Ah, la Nintendo Wii fue algo revolucionario para los jugadores. Romper la monotonía del pad y agregar movimiento en la ecuación fue una movida maestra por parte de Nintendo… pero evidentemente no fue lo único que terminó roto. Desde que la consola llegó a los Estados Unidos, los reportes de incidentes que involucraron al Wiimote se multiplicaron por millones, aún con las medidas de seguridad que Nintendo implementó en el dispositivo. Se llegó incluso a decir que la correa de seguridad era defectuosa, pero al final fue inevitable comprender que la sutileza de los movimientos nipones era incompatible con la brutalidad gesticular de Occidente. Y después se preguntan por qué se vendieron tantos LCDs…

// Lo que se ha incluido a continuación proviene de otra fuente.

(* ===== verification/Contract.v ===== *)
(** * The contract of a request

    For every function the header declares: the calls it makes
    ([calls_for]) and the condition under which it is defined ([safe]).
    The calls are a function of the request and, for an empty payload, of
    the stack; a session that returns has made exactly the calls of its
    requests, in order, on every transport: the transport and the log it
    leaves are those of answering these calls one after the other
    ([replay]).  With a transport that terminates its answers a request
    is defined exactly when it is [safe]: the conditions are the array
    sizes of the header where the header states one, the room for the
    answer where it does not, and for the power level that the answer is
    a number an [int] holds; a session returns exactly when each of its
    requests is safe in the state the calls before it leave
    ([session_safe]). *)

From Stdlib Require Import Init.Byte.
From S2P Require Import Prelude CString Printf Commands Float32 Transport Payload Driver.
From S2P Require Import Exchange Queries Frequency Session.

(** ** The calls of a request *)

(** The calls a request makes, in order: the command line, the size of
    the response array and the timeout of each. *)
Definition calls_for (j : junk) (r : request) : list call :=
  let query line size := [Call (chars line) size WISOL_SIGFOX_DEFAULT_TIMEOUT] in
  match r with
  | Ready => query "AT" 32
  | GetId _ => query "AT$I=10" 8
  | GetPac _ => query "AT$I=11" 16
  | SendFrame p n downlink =>
      if (12 <? n)%nat then []
      else match frame_text j p n with
           | Some text =>
               [Call (chars "AT$SF=" ++ text ++ chars (downlink_suffix downlink)) 32 20000]
           | None => []
           end
  | GetTxFreq => query "AT$IF?" 32
  | GetRxFreq => query "AT$DR?" 32
  | GetFirmwareVcsVersion _ n => query "AT$I=8" (to_int (Z.of_nat n))
  | GetFirmwareVersion _ _ => query "AT$I=4" 32 ++ query "AT$I=5" 32
  | GetLibraryVersion _ n => query "AT$I=9" (to_int (Z.of_nat n))
  | SetPowerMode m => query (power_mode_line m) 32
  | GetPowerLevel => query "ATS302?" 32
  | SetPowerLevel l =>
      [Call (chars "ATS302=" ++ fmt_u (to_uint8 l)) 32 WISOL_SIGFOX_DEFAULT_TIMEOUT]
  end.

(** The calls of a session. *)
Definition session_calls (s : list (junk * request)) : list call :=
  s ≫= fun jr => calls_for jr.1 jr.2.

(** Closes an equivalence between a computation that is or is not defined
    and a condition on sizes. *)
Ltac some_iff :=
  split; intros;
  repeat match goal with
    | H : is_Some None |- _ => by apply is_Some_None in H
    | H : _ \/ _ |- _ => destruct H
    | H : _ /\ _ |- _ => destruct H
    end;
  solve [done | eexists; done | lia | left; done | right; split; (lia || (eexists; done))].

Section contract.
Context {T : Type} `{Transport T}.
Implicit Types (w : world T) (j : junk) (r : request).

(** ** The transport after a list of calls *)

(** The state after the transport answered the calls [cs] in order: its
    own state and the log. *)
Definition replay (cs : list call) (w : world T) : world T :=
  foldl (fun w c => World (respond (dev w) c).2 (calls w ++ [c])) w cs.

Lemma replay_app cs1 cs2 w : replay (cs1 ++ cs2) w = replay cs2 (replay cs1 w).
Proof. apply foldl_app. Qed.

Lemma calls_replay cs w : calls (replay cs w) = calls w ++ cs.
Proof.
  revert w. induction cs as [|c cs IH]; intros w; [by rewrite app_nil_r|].
  change (replay (c :: cs) w) with
    (replay cs (World (respond (dev w) c).2 (calls w ++ [c]))).
  rewrite IH. cbn [calls]. by rewrite <- app_assoc.
Qed.

(** ** When a request is defined *)

(** The safety condition of a request in the state [w]. *)
Definition safe (j : junk) (r : request) (w : world T) : Prop :=
  let answer line size :=
    (respond (dev w) (Call (chars line) size WISOL_SIGFOX_DEFAULT_TIMEOUT)).1 in
  match r with
  | GetId p => (9 <= length p)%nat
  | GetPac p => (17 <= length p)%nat
  | SendFrame p n _ => (12 < n)%nat \/ ((n <= length p)%nat /\ is_Some (frame_text j p n))
  | GetFirmwareVcsVersion p n =>
      (length (answer "AT$I=8" (to_int (Z.of_nat n))) <= length p)%nat
  | GetLibraryVersion p n =>
      (length (answer "AT$I=9" (to_int (Z.of_nat n))) <= length p)%nat
  | GetFirmwareVersion p n =>
      n = 0%nat \/ (length (take (n - 1) (firmware_text w)) < length p)%nat
  | GetPowerLevel => is_Some (atoi (stored (answer "ATS302?" 32) (replicate 32 NUL)))
  | _ => True
  end.

#[export] Instance safe_dec j r w : Decision (safe j r w).
Proof. destruct r; simpl; apply _. Defined.

(** A session is safe when each request is, in the state the calls of
    the requests before it leave. *)
Fixpoint session_safe (s : list (junk * request)) (w : world T) : Prop :=
  match s with
  | [] => True
  | (j, r) :: s' => safe j r w /\ session_safe s' (replay (calls_for j r) w)
  end.

#[export] Instance session_safe_dec s w : Decision (session_safe s w).
Proof. revert w. induction s as [|[j r] s IH]; intros w; simpl; apply _. Defined.

(** ** The log of one request *)

(** A request that returns has made its calls and nothing else, whatever
    the transport answered. *)
Lemma perform_replay j r w x w' :
  perform j r w = Some (x, w') -> w' = replay (calls_for j r) w.
Proof.
  destruct r as [|p|p|p n dl| | |p n|p n|p n|m| |l]; cbn [perform calls_for];
    intros (a & Ha & _)%M_bind_ret_Some.
  - rewrite ready_stored in Ha. by injection Ha as _ <-.
  - unfold wisol_sigfox__get_id in Ha. rewrite get_identity_eq in Ha by (simpl; lia).
    case_decide; [|done]. by injection Ha as _ <-.
  - unfold wisol_sigfox__get_pac in Ha. rewrite get_identity_eq in Ha by (simpl; lia).
    case_decide; [|done]. by injection Ha as _ <-.
  - rewrite send_frame_eq in Ha. destruct (12 <? n)%nat.
    { by injection Ha as _ <-. }
    case_decide; [|done]. destruct (frame_text j p n) as [text|]; [|done].
    by injection Ha as _ <-.
  - destruct (get_freq_exchange CMD_GET_TX_FREQ (lit "AT$IF?") (chars "AT$IF?") j w
                eq_refl eq_refl) as (y & Hy & _).
    unfold wisol_sigfox__get_tx_freq in Ha. rewrite Hy in Ha. by injection Ha as _ <-.
  - destruct (get_freq_exchange CMD_GET_RX_FREQ (lit "AT$DR?") (chars "AT$DR?") j w
                eq_refl eq_refl) as (y & Hy & _).
    unfold wisol_sigfox__get_rx_freq in Ha. rewrite Hy in Ha. by injection Ha as _ <-.
  - unfold wisol_sigfox__get_firmware_vcs_version in Ha. rewrite get_information_eq in Ha.
    case_bool_decide; [|done]. by injection Ha as _ <-.
  - rewrite firmware_queries in Ha.
    apply M_bind_Some in Ha as ([b z] & w1 & [_ ->]%lift_Some & [= _ <-]).
    cbn [replay foldl app dev calls]. by rewrite <- app_assoc.
  - unfold wisol_sigfox__get_library_version in Ha. rewrite get_information_eq in Ha.
    case_bool_decide; [|done]. by injection Ha as _ <-.
  - rewrite set_power_mode_stored in Ha. by injection Ha as _ <-.
  - rewrite get_power_level_atoi in Ha. destruct (atoi _); [|done]. by injection Ha as _ <-.
  - rewrite set_power_level_stored in Ha. by injection Ha as _ <-.
Qed.

(** C16. The calls of a session, exactly.  On every transport and every
    stack, a session that returns has made the calls of its requests, in
    order and nothing else: for each request the command line of the
    function, the size of its response array and its timeout (one call
    per request, two for the firmware version, none for a frame of more
    than 12 bytes).  The transport is left in the state these calls lead
    to, and the log has grown by them. *)
Theorem run_log (s : list (junk * request)) w w' :
  run s w = Some w' ->
  w' = replay (session_calls s) w /\ calls w' = calls w ++ session_calls s.
Proof.
  intros Hs. cut (w' = replay (session_calls s) w).
  { intros ->. by rewrite calls_replay. }
  revert w Hs. induction s as [|[j r] s IH]; intros w Hs; [by injection Hs as <-|].
  cbn [run] in Hs. apply bind_Some in Hs as (w1 & Hr & Hs).
  apply fmap_Some in Hr as ([x w2] & Hp & ->). cbn [snd] in Hs.
  rewrite (IH _ Hs), (perform_replay _ _ _ _ _ Hp). unfold session_calls.
  cbn [mbind list_bind fst snd]. by rewrite replay_app.
Qed.

(** ** Definedness *)

(** With a transport that terminates its answers, a request returns
    exactly when it is [safe]. *)
Lemma perform_safe_iff `{!Terminating T} j r w :
  is_Some (perform j r w) <-> safe j r w.
Proof.
  destruct r as [|p|p|p n dl| | |p n|p n|p n|m| |l]; cbn [perform safe];
    rewrite M_bind_ret_is_Some.
  - by rewrite ready_stored.
  - unfold wisol_sigfox__get_id. rewrite get_identity_eq by (simpl; lia).
    case_decide; some_iff.
  - unfold wisol_sigfox__get_pac. rewrite get_identity_eq by (simpl; lia).
    case_decide; some_iff.
  - rewrite send_frame_eq. destruct (Nat.ltb_spec 12 n). { some_iff. }
    case_decide. 2: { some_iff. } destruct (frame_text j p n); cbn [mbind option_bind]; some_iff.
  - destruct (get_freq_exchange CMD_GET_TX_FREQ (lit "AT$IF?") (chars "AT$IF?") j w
                eq_refl eq_refl) as (y & Hy & _).
    unfold wisol_sigfox__get_tx_freq. by rewrite Hy.
  - destruct (get_freq_exchange CMD_GET_RX_FREQ (lit "AT$DR?") (chars "AT$DR?") j w
                eq_refl eq_refl) as (y & Hy & _).
    unfold wisol_sigfox__get_rx_freq. by rewrite Hy.
  - unfold wisol_sigfox__get_firmware_vcs_version. rewrite get_information_eq.
    case_bool_decide; some_iff.
  - rewrite get_firmware_version_eq. destruct n as [|n]. { some_iff. }
    cbn [Nat.sub]. rewrite Nat.sub_0_r. case_decide; some_iff.
  - unfold wisol_sigfox__get_library_version. rewrite get_information_eq.
    case_bool_decide; some_iff.
  - by rewrite set_power_mode_stored.
  - rewrite get_power_level_atoi. cbn zeta.
    destruct (atoi _); cbn [mbind option_bind]; some_iff.
  - by rewrite set_power_level_stored.
Qed.

(** C15. Definedness.  With a transport that terminates its answers, a
    session returns exactly when each of its requests is [safe] in the
    state the calls before it leave: the identifier and the PAC need the
    9 and 17 characters the header asks for; a frame of at most 12 bytes
    needs the bytes it announces and, when it announces none, a
    terminator on the stack where [payload_buf] is; the version queries
    need room for the answer, the firmware version for the text cut at
    the size; the power level needs an answer whose number an [int]
    holds.  Outside these conditions a function reads or stores past the
    end of an array, or [atoi] overflows, and nothing else is undefined. *)
Theorem run_safe_iff `{!Terminating T} (s : list (junk * request)) w :
  is_Some (run s w) <-> session_safe s w.
Proof.
  revert w. induction s as [|[j r] s IH]; intros w; [by split; [|eexists]|].
  cbn [run session_safe]. rewrite <- IH, <- perform_safe_iff. unfold exec.
  destruct (perform j r w) as [[x w1]|] eqn:Hp; cbn [fmap option_fmap option_map mbind option_bind snd].
  - rewrite (perform_replay _ _ _ _ _ Hp). split; [by split; [eexists|] | by intros [_ ?]].
  - split; [by intros ?%is_Some_None | by intros [?%is_Some_None _]].
Qed.

(** The size a version query is given is room enough for the answer, on
    every transport. *)
Lemma version_safe line n (p : list ascii) w :
  (n <= length p)%nat ->
  (length (respond (dev w)
     (Call line (to_int (Z.of_nat n)) WISOL_SIGFOX_DEFAULT_TIMEOUT)).1 <= length p)%nat.
Proof.
  intros Hn. pose proof (to_int_of_nat_le n).
  pose proof (respond_bound (dev w)
    (Call line (to_int (Z.of_nat n)) WISOL_SIGFOX_DEFAULT_TIMEOUT)) as Hb.
  cbn [call_size] in Hb. lia.
Qed.

(** [request_ok] is sufficient for every function but
    [wisol_sigfox__get_power_level], whose answer must be a number. *)
Lemma request_ok_safe j r w : request_ok r -> r <> GetPowerLevel -> safe j r w.
Proof.
  destruct r as [|p|p|p n dl| | |p n|p n|p n|m| |l]; cbn [request_ok header_ok safe];
    try done.
  - intros [Hn Hp] _. destruct (decide (n <= 12)%nat); [right | left; lia].
    split; [auto|]. by destruct n; [lia|].
  - intros Hn _. by apply version_safe.
  - intros Hn _. destruct n; [by left | right]. rewrite length_take. lia.
  - intros Hn _. by apply version_safe.
Qed.

(** So a session of such requests is safe in every state. *)
Lemma session_safe_request_ok (s : list (junk * request)) w :
  Forall (fun jr => request_ok jr.2 /\ jr.2 <> GetPowerLevel) s -> session_safe s w.
Proof.
  intros Hs. revert w. induction Hs as [|[j r] s [Hr Hp] _ IH]; intros w; [done|].
  split; [by apply request_ok_safe | apply IH].
Qed.

End contract.

Lemma run_log_witness :
  let s := [(fun _ => "x"%char, Ready);
            (fun _ => "x"%char, SendFrame [x01; x02; xab] 3 true);
            (fun _ => "x"%char, SendFrame (replicate 13 x00) 13 false);
            (fun _ => "x"%char, GetFirmwareVersion (replicate 8 "#"%char) 8)] in
  let w := World (Lines [chars "OK"; chars "OK"; chars "1"; chars "23"]) [] in
  let w' := World (Lines []) [Call (chars "AT") 32 100; Call (chars "AT$SF=0102AB,1") 32 20000;
                              Call (chars "AT$I=4") 32 100; Call (chars "AT$I=5") 32 100] in
  w' = replay (session_calls s) w /\ calls w' = calls w ++ session_calls s.
Proof. intros s w w'. by apply (run_log (T := lines)). Defined.

Lemma run_safe_iff_witness :
  let s := [(fun _ => "x"%char, GetPac (replicate 17 "#"%char));
            (fun _ => "x"%char, SendFrame [x01] 2 false)] in
  let w := World (Lines [chars "0123456789ABCDEF"; chars "OK"]) [] in
  is_Some (run s w) <-> session_safe s w.
Proof. intros s w. apply (run_safe_iff (T := lines)). Defined.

No han sido pocas las ocasiones en las que hemos oído hablar de campeonatos de overclocking, usualmente auspiciados por los mismos fabricantes de placas base. Por supuesto, estas pruebas a nivel profesional demandan la utilización de nitrógeno líquido, y aunque sabemos muy bien las consecuencias de su mal manejo, en sesiones de overclocking de alto nivel el nitrógeno es consumido como si fuera agua mineral. Además, el hardware utilizado también requiere de una preparación adicional, como es el caso de una capa aislante sobre la placa base para evitar los nefastos efectos de la condensación. Ir lo más rápido que se pueda con la estabilidad suficiente para correr pruebas, casi como la Fórmula 1. Después de todo, ¿a quién le gustaría cargar el disipador con nitrógeno manualmente cada cinco minutos?

En momentos absurdos y extremos de tecnología no podíamos dejar afuera a Windows, a través de las dos versiones que dejaron huella en los medios gracias a sus fallas catastróficas. Algunos podrán pensar que esto no es más que hacer leña del árbol caído, pero cuando el árbol es una corporación de cientos de miles de millones de dólares… en fin. El primero no es otro más que Windows 98, con su mente maestra en el escenario, un escáner que se declara en rebeldía frente al Imperio de Redmond y una pantalla azul que recorrió el planeta. El segundo, aquel convertido, y con mucha razón, en la bolsa de arena de toda una generación: Windows Vista. No importan las excusas que puedan dar, cuando un sistema confunde madres con tías y detecta asesinos donde no los hay, lo único que queda por hacer es revolcarse de la risa.

He estudiado esta clase de vídeos durante meses. Al principio me pareció una aberración, todo un pecado contra natura. Pero después de varias consultas y decenas de declaraciones en diferentes foros, decidí hacer una prueba personal. Es increíble, y completamente absurdo, pero funciona. El truco está en quitar la batería (algo que el primer sujeto no hace) y en asegurarse que no quede ni un solo rastro de humedad sobre la placa madre. Hay varias formas de hacer esto. La primera es dejarlo secar durante días. La segunda es sumergirlo en isopropanol para acelerar drásticamente el proceso de evaporación del agua. Mi opción fue exponerlo a una temperatura de entre 40 y 45 grados durante varias horas. Pero por lo que más quieras, adentro del horno, no.

Todavía sigue vivo el recuerdo de aquella impactante galería de capacitores inflados. En ese entonces hemos mencionado lo peligrosa que puede llegar a ser la detonación de uno de estos pequeños demonios… ¿y adivinen qué? Algunos sujetos han estado volando capacitores a propósito, ya sea con una sobrecarga para medir su capacidad, o instalándolos al revés por diversión. Si de por sí los efectos son bastante espectaculares en espacios abiertos y entornos más o menos controlados, imagina el resultado de una explosión dentro de una carcasa cerrada, y con el capacitor rodeado de otros componentes. Micro-Hiroshima en tu sistema.

Y para cerrar, la suma de toda la estupidez. Un recordatorio implacable de por qué la ignorancia no es ninguna dicha, especialmente cuando la electricidad (y no tanto la electrónica o la informática) está en el medio. Como persona que se ha visto expuesta a diferentes niveles de tensión e intensidad en forma accidental, estoy calificado para decir que no se pueden cometer idioteces como esta. Que la pluma terminara incrustada en el zócalo de la bombilla, eso es una casualidad. Pero lo que hace después, no. Lo más probable no será que pienses “pobre tipo”, sino que termines en el suelo revolcándote de la risa. Y está bien, porque es posible que todavía estén tratando de sacar al sujeto del rincón en el que quedó incrustado. ¡Gracias por mirar!